Some days I can’t deal with it, so people ask me if I’m okay.
I’m not, and that’s alright, I guess.
But sometimes it’s not.
I feel myself becoming bluer by the hour, minute, second even.
I fall into a deep, black abyss and I can’t concentrate.
I become dull and I feel disconnected.
My body is there, going through the motions but mentally I’m in a hole.
A lot of people think things about me that can be painful to hear.
But I think the same about myself.
It’s worse when you hear what you think, from someone else’s mouth.
A lot of people tell me that I don’t let anyone in and it’s true.

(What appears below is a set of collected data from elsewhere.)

(* ===== verification/UdpBatchSpec.v ===== *)
(** * What packet batching promises

    Under any interleaving of writers, cleanup and [Close], every batch sends its
    packets in the order they were put in, each once, and never keeps a complete
    frame waiting; no slot is written out of bounds. *)

From S2P Require Import Prelude AnnexB UdpBatch.
From Stdlib Require Import ZArith Lia.

Local Open Scope list_scope.
Local Open Scope Z_scope.

Module UdpBatchSpec.
Import UdpBatch.

(** ** Reading the history *)

Definition taken1 (k : nat) (e : event) : option (list byte) :=
  match e with Taken j p => if decide (j = k) then Some p else None | _ => None end.

Definition sent1 (k : nat) (e : event) : option (list byte) :=
  match e with Sent j _ p => if decide (j = k) then Some p else None | _ => None end.

Definition resolved1 (k : nat) (e : event) : option (list byte) :=
  match e with Sent j _ p | Lost j p => if decide (j = k) then Some p else None | _ => None end.

(** The packets put into batch [k], those it sent, and those it sent or gave up. *)
Definition taken (k : nat) (l : list event) : list (list byte) := omap (taken1 k) l.

Definition sent (k : nat) (l : list event) : list (list byte) := omap (sent1 k) l.

Definition resolved (k : nat) (l : list event) : list (list byte) := omap (resolved1 k) l.

Definition is_removed (e : event) : Prop := match e with Removed _ => True | _ => False end.

Definition is_lost (e : event) : Prop := match e with Lost _ _ => True | _ => False end.

(** A batch is unregistered only when it is empty. *)
Definition settled (l : list event) : Prop :=
  forall l1 k l2, l = l1 ++ Removed k :: l2 -> taken k l1 = resolved k l1.

Lemma settled_app l evs : settled l -> Forall (fun e => ~ is_removed e) evs -> settled (l ++ evs).
Proof.
  intros S F l1 k l2 E. apply app_eq_inv in E as [(l' & -> & E)|(l' & -> & E)].
  - destruct l' as [|e l']; cbn in E; simplify_eq.
    + apply Forall_cons in F as [F _]. by destruct F.
    + by eapply S.
  - subst evs. apply Forall_app in F as [_ F]. apply Forall_cons in F as [F _]. by destruct F.
Qed.

Lemma settled_remove l k : settled l -> taken k l = resolved k l -> settled (l ++ [Removed k]).
Proof.
  intros S F l1 j l2 E. destruct l2 as [|e l2] using rev_ind.
  - apply app_inj_tail in E as [-> ?]. by simplify_eq.
  - rewrite app_comm_cons, app_assoc in E. apply app_inj_tail in E as [-> _]. by eapply S.
Qed.

(** ** The state of a batch *)

Record peer_base (l : list event) (k : nat) (pb : peerBatch) : Prop := {
  pe_slots : length (slots pb) = maxBatchSize;
  pe_room : Forall (fun s : slot => length s.1 = maxPacketSize) (slots pb);
  pe_count : (count pb <= maxBatchSize)%nat;
  pe_order : taken k l = resolved k l ++ pending pb;
  pe_addr : forall to p, Sent k to p ∈ l -> to = udpAddr pb
}.

(** Between two calls. *)
Record peer_rest (pb : peerBatch) : Prop := {
  pr_count : (count pb < maxBatchSize)%nat;
  pr_frame : Forall (fun p => isMarker p = false) (pending pb)
}.

Definition registered (addr : AddrPort) (k : nat) (b : platformBatcher) : Prop :=
  shard_of addr b !! addr = Some k.

(** [busy]: the batches a call is in the middle of. *)
Record batcher_ok (busy : nat -> Prop) (b : platformBatcher) : Prop := {
  bo_shards : length (shards b) = numShards;
  bo_heap : forall k, is_Some (heap b !! k) <-> (k < nextPeer b)%nat;
  bo_peer : forall k pb, heap b !! k = Some pb -> peer_base (log b) k pb;
  bo_rest : forall k pb, heap b !! k = Some pb -> ~ busy k -> peer_rest pb;
  bo_reg : forall i m addr k, shards b !! i = Some m -> m !! addr = Some k ->
    i = getShard addr /\ exists pb, heap b !! k = Some pb /\ udpAddr pb = addr;
  bo_fresh : forall k, (nextPeer b <= k)%nat -> taken k (log b) = [] /\ resolved k (log b) = [];
  bo_settled : settled (log b);
  bo_removed : forall k pb, heap b !! k = Some pb -> registered (udpAddr pb) k b \/ Removed k ∈ log b
}.

Abbreviation quiet := (fun _ : nat => False).

Lemma batch_shard_lt addr : (getShard addr < numShards)%nat.
Proof.
  unfold getShard. match goal with |- context [?h mod _] => pose proof (Z.mod_pos_bound h 64) as H end.
  change (Z.of_nat numShards) with 64. unfold numShards. lia.
Qed.

Lemma shard_lookup busy addr b : batcher_ok busy b -> shards b !! getShard addr = Some (shard_of addr b).
Proof.
  intros HB. unfold shard_of. destruct (shards b !! getShard addr) eqn:E; [done|].
  apply lookup_ge_None in E. rewrite (bo_shards _ _ HB) in E. pose proof (batch_shard_lt addr). lia.
Qed.

Lemma new_ok : batcher_ok quiet newPlatformBatcher.
Proof.
  split; cbn [newPlatformBatcher pc4 pc6 shards heap nextPeer closed log]; try done.
  - intros k. rewrite lookup_empty. split; [intros []; done|lia].
  - intros i m addr k [-> _]%lookup_replicate. by rewrite lookup_empty.
  - intros l1 k l2 E. by destruct l1.
Qed.

(** ** Sending *)

Definition accepting (ans : nat -> result Z) : Prop := forall i, exists n, ans i = Ok n /\ 0 < n.

Lemma send_batch_split fuel i ans msgs s l e : send_batch fuel i ans msgs = (s, l, e) -> s ++ l = msgs.
Proof.
  revert i msgs s l e. induction fuel as [|fuel IH]; intros i msgs s l e E; cbn in E.
  - destruct msgs; by simplify_eq.
  - destruct msgs as [|m msgs]; [by simplify_eq|]. destruct (ans i) as [n|er]; [|by simplify_eq].
    destruct (n <=? 0); [by simplify_eq|].
    destruct (send_batch fuel (S i) ans (drop (Z.to_nat n) (m :: msgs))) as [[s' l'] e'] eqn:E'.
    injection E as <- <- <-. rewrite <- app_assoc, (IH _ _ _ _ _ E'). apply take_drop.
Qed.

Lemma send_batch_accepted fuel i ans msgs :
  accepting ans -> (length msgs <= fuel)%nat -> send_batch fuel i ans msgs = (msgs, [], None).
Proof.
  intros HA. revert i msgs. induction fuel as [|fuel IH]; intros i msgs L; cbn.
  - destruct msgs; [done|cbn in L; lia].
  - destruct msgs as [|m msgs]; [done|]. destruct (HA i) as (n & -> & Hn).
    destruct (Z.leb_spec n 0); [lia|]. rewrite IH by (rewrite length_drop; cbn in *; lia).
    by rewrite take_drop.
Qed.

Lemma send_each_split i ans msgs s l e : send_each i ans msgs = (s, l, e) -> s ++ l = msgs.
Proof.
  revert i s l e. induction msgs as [|m msgs IH]; intros i s l e E; cbn in E; [by simplify_eq|].
  destruct (ans i); [|by simplify_eq]. destruct (send_each (S i) ans msgs) as [[s' l'] e'] eqn:E'.
  injection E as <- <- <-. cbn. by rewrite (IH _ _ _ _ E').
Qed.

Lemma send_each_accepted i ans msgs : accepting ans -> send_each i ans msgs = (msgs, [], None).
Proof.
  intros HA. revert i. induction msgs as [|m msgs IH]; intros i; cbn; [done|].
  destruct (HA i) as (n & -> & _). by rewrite IH.
Qed.

Lemma omap_fmap_all {A B} (f : A -> B) (g : B -> option A) (l : list A) : (forall x, g (f x) = Some x) -> omap g (f <$> l) = l.
Proof. intros H. induction l as [|x l IH]; [done|]. cbn. by rewrite H, IH. Qed.

Lemma omap_fmap_none {A B C} (f : A -> B) (g : B -> option C) (l : list A) : (forall x, g (f x) = None) -> omap g (f <$> l) = [].
Proof. intros H. induction l as [|x l IH]; [done|]. cbn. by rewrite H, IH. Qed.

(** The events of one flush of batch [k] with messages [msgs]. *)
Definition flush_events (k : nat) (addr : AddrPort) (msgs : list (list byte)) (evs : list event) : Prop :=
  exists s l, evs = (Sent k addr <$> s) ++ (Lost k <$> l) /\ s ++ l = msgs.

Lemma flush_events_taken k addr msgs evs j : flush_events k addr msgs evs -> taken j evs = [].
Proof.
  intros (s & l & -> & _). unfold taken. rewrite omap_app, !omap_fmap_none by done. done.
Qed.

Lemma flush_events_resolved k addr msgs evs : flush_events k addr msgs evs -> resolved k evs = msgs.
Proof.
  intros (s & l & -> & <-). unfold resolved.
  rewrite omap_app, !omap_fmap_all by (intros x; cbn; by rewrite decide_True). done.
Qed.

Lemma flush_events_other k addr msgs evs j : j <> k -> flush_events k addr msgs evs -> resolved j evs = [].
Proof.
  intros Hj (s & l & -> & _). unfold resolved.
  rewrite omap_app, !omap_fmap_none by (intros x; cbn; by rewrite decide_False). done.
Qed.

Lemma flush_events_kept k addr msgs evs : flush_events k addr msgs evs -> Forall (fun e => ~ is_removed e) evs.
Proof. intros (s & l & -> & _). rewrite Forall_app, !Forall_fmap. split; apply Forall_true; intros x []. Qed.

Lemma flush_events_to k addr msgs evs j to p :
  flush_events k addr msgs evs -> Sent j to p ∈ evs -> j = k /\ to = addr.
Proof.
  intros (s & l & -> & _) [(x & E & _)%list_elem_of_fmap|(x & E & _)%list_elem_of_fmap]%elem_of_app; by simplify_eq.
Qed.

(** The empty list of events is one too. *)
Lemma flush_events_nil k addr : flush_events k addr [] [].
Proof. by exists [], []. Qed.
Lemma login_session_witness :
  Middleware "key" 2000 (bearer +:+ alice_token) (Some (store_with (alice RoleOperator)))
    = Next (<["username" := "alice"]> (<["role" := RoleOperator]> ∅)) /\
  Middleware "key" 2000 (bearer +:+ alice_token) (Some (store_with (alice RoleViewer)))
    = Abort 401 "User role has changed, please login again" /\
  Middleware "key" 4600 (bearer +:+ alice_token) (Some (store_with (alice RoleOperator)))
    = Abort 401 "Invalid or expired token".
Proof.
  destruct (login_session "key" 1000 (MkRequest "alice" "secret") (store_with (alice RoleOperator)) alice_token)
    as (user & Eu & _ & HM).
  - vm_compute. reflexivity.
  - vm_compute in Eu. injection Eu as <-.
    rewrite !HM. split; [vm_compute; reflexivity|]. split; vm_compute; reflexivity.
Defined.

Definition demo_token : string := toy_token (HMAC 256) "key" (claims_of_stream 500 "cam1").

Lemma stream_token_scope_witness :
  StreamMiddleware "key" 559 demo_token "cam1" = Next ∅ /\
  StreamMiddleware "key" 559 demo_token "cam2" <> Next ∅ /\
  StreamMiddleware "key" 560 demo_token "cam1" <> Next ∅.
Proof.
  destruct (stream_token_scope "key" 500 "cam1" demo_token) as [HS _]; [reflexivity|].
  split; [apply HS; split; [reflexivity|lia]|]. split.
  - intros HN. apply HS in HN as [HN _]. discriminate HN.
  - intros HN. apply HS in HN as [_ HN]. lia.
Defined.

Lemma token_kinds_disjoint_witness :
  StreamMiddleware "key" 2000 alice_token "cam1" <> Next ∅.
Proof.
  apply (token_kinds_disjoint "key" "key" 2000 2000 alice_token (Some (store_with (alice RoleOperator)))
    (<["username" := "alice"]> (<["role" := RoleOperator]> ∅))).
  vm_compute. reflexivity.
Defined.

End AuthSpec.
(* ===== verification/RecorderSpec.v ===== *)
(** * What the recorder guarantees

    Whatever fails around it, the recorder leaves a well-formed trail: files are
    opened and closed one at a time, parts are numbered from one and each holds
    one group of pictures.  When nothing fails, every frame from the first key
    frame on is in the archive exactly once and in order, and the base time of
    each part is where the previous one ended. *)

From S2P Require Import Prelude Timestamp RingBuffer Recorder.
From Stdlib Require Import ZArith Lia.

Local Open Scope string_scope.
Local Open Scope list_scope.
Local Open Scope Z_scope.
Local Open Scope go_scope.

Module RecorderSpec.
Import Recorder.

(** A sample without its duration. *)
Definition erase (x : Sample) : bool * list byte := (s_Key x, s_Payload x).

(** One group of pictures: a key frame, then frames that depend on it. *)
Definition gop (l : list (bool * list byte)) : Prop :=
  match l with
  | [] => False
  | x :: r => x.1 = true /\ Forall (fun y => y.1 = false) r
  end.

#[global] Instance gop_dec l : Decision (gop l).
Proof. destruct l; cbn; apply _. Defined.

(** ** The trail of events

    The open file with its number of parts, if any; [None] overall when an event
    is out of place. *)
Definition track (st : option (string * Z)) (ev : event) : option (option (string * Z)) :=
  match ev, st with
  | Created f, None => Some (Some (f, 0))
  | CreateFailed f, None => Some None
  | InitWritten f _ _ _, Some (g, k) => if bool_decide (f = g /\ k = 0) then Some st else None
  | PartWritten f sq _ l, Some (g, k) =>
      if bool_decide (f = g /\ sq = u32 (k + 1) /\ gop (erase <$> l)) then Some (Some (g, k + 1)) else None
  | Completed f _, Some (g, k) | RenameFailed f, Some (g, k) =>
      if bool_decide (f = g /\ 0 < k) then Some None else None
  | Deleted f, Some (g, k) => if bool_decide (f = g /\ u32 k = 0) then Some None else None
  | Corrupted f, Some (g, _) => if bool_decide (f = g) then Some None else None
  | Degraded _, _ | BytesWritten _, _ => Some st
  | _, _ => None
  end.

Fixpoint trail (st : option (string * Z)) (l : list event) : option (option (string * Z)) :=
  match l with
  | [] => Some st
  | ev :: l' => st' ← track st ev; trail st' l'
  end.

Lemma trail_app st l1 l2 : trail st (l1 ++ l2) = (trail st l1 ≫= fun st' => trail st' l2).
Proof.
  revert st. induction l1 as [|ev l1 IH]; intros st; [done|]. cbn. by destruct (track st ev); cbn.
Qed.

(** What the recorder holds and has not written yet. *)
Definition held (s : State) : list nat := partSamples s ++ option_list (pendingSample s).

Definition deref (h : gmap nat Sample) (l : list nat) : list (bool * list byte) :=
  omap (fun p => erase <$> h !! p) l.

Definition content (s : State) : list (bool * list byte) := deref (samples s) (held s).

Lemma deref_app h l1 l2 : deref h (l1 ++ l2) = deref h l1 ++ deref h l2.
Proof. apply omap_app. Qed.

Lemma erase_part_content s : erase <$> part_content s = deref (samples s) (partSamples s).
Proof.
  unfold part_content, deref. induction (partSamples s) as [|p l IH]; [done|]. cbn.
  destruct (samples s !! p); cbn; by rewrite IH.
Qed.

Lemma deref_alter h p d l :
  deref (alter (fun x => MkSample d (s_Key x) (s_Payload x)) p h) l = deref h l.
Proof.
  unfold deref. induction l as [|q l IH]; [done|]. cbn. rewrite IH.
  destruct (decide (p = q)) as [->|Hne]; [rewrite lookup_alter_eq|by rewrite lookup_alter_ne].
  by destruct (h !! q).
Qed.

Lemma deref_fresh h n x l : Forall (fun p => (p < n)%nat) l -> deref (<[n := x]> h) l = deref h l.
Proof.
  unfold deref. induction 1 as [|q l Hq _ IH]; [done|]. cbn. rewrite IH, lookup_insert_ne by lia. done.
Qed.

(** ** The invariant *)

Record inv (s : State) : Prop := {
  v_held : Forall (fun p => (p < nextSample s)%nat) (held s);
  v_trail : exists st, trail None (log s) = Some st /\
    if file s
    then exists k, 0 <= k /\ st = Some (currentFilename s, k) /\ seq s = u32 (k + 1) /\ partsWritten s = u32 k
    else st = None
}.

(** Nothing is held. *)
Definition empty (s : State) : Prop := partSamples s = [] /\ pendingSample s = None.

Definition ready (s : State) : Prop :=
  inv s /\ if file s then (exists p, pendingSample s = Some p) /\ gop (content s) else empty s.

Lemma ready_initial : ready initial.
Proof. split; [split; [constructor|by exists None]|done]. Qed.

Section spec.
Context (new_sample : bool -> list (list byte) -> result (list byte))
  (start_name end_name : Z -> string) (streamDir : string).
Hypothesis new_sample_total : forall key nalus, exists payload, new_sample key nalus = Ok payload.

Abbreviation finalize := (finalize start_name end_name streamDir).
Abbreviation rotate := (rotate start_name end_name streamDir).
Abbreviation open_file := (open_file start_name end_name streamDir).
Abbreviation add_frame := (add_frame new_sample start_name end_name streamDir).
Abbreviation on_frame := (on_frame new_sample start_name end_name streamDir).
Abbreviation on_exit := (on_exit start_name end_name streamDir).
Abbreviation run := (run new_sample start_name end_name streamDir).

Lemma inv_emit_neutral evs s :
  (forall st, trail st evs = Some st) -> inv s -> inv (emit evs s).
Proof.
  intros He [HH (st & Ht & Hst)]. split; [done|]. exists st. cbn. rewrite trail_app, Ht. cbn. by rewrite He.
Qed.

(** The open file, with the number of its parts. *)
Definition open_with (k : Z) (s : State) : Prop :=
  0 <= k /\ trail None (log s) = Some (Some (currentFilename s, k)) /\ partsWritten s = u32 k.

Some have even told me that I am numb, inside and out.
I think it’s from shock, or from being overwhelmed as a middle school student always is.
The only way out is a tiny rope, mentally that is.
The blob that represents my soul has to climb, extremely slow, up that rope.
And then I’m fine.


The author's comments:
While I was writing this, I actually decided to write a poem/short story about the journey my blob of a soul goes through to get into and out of the big black hole.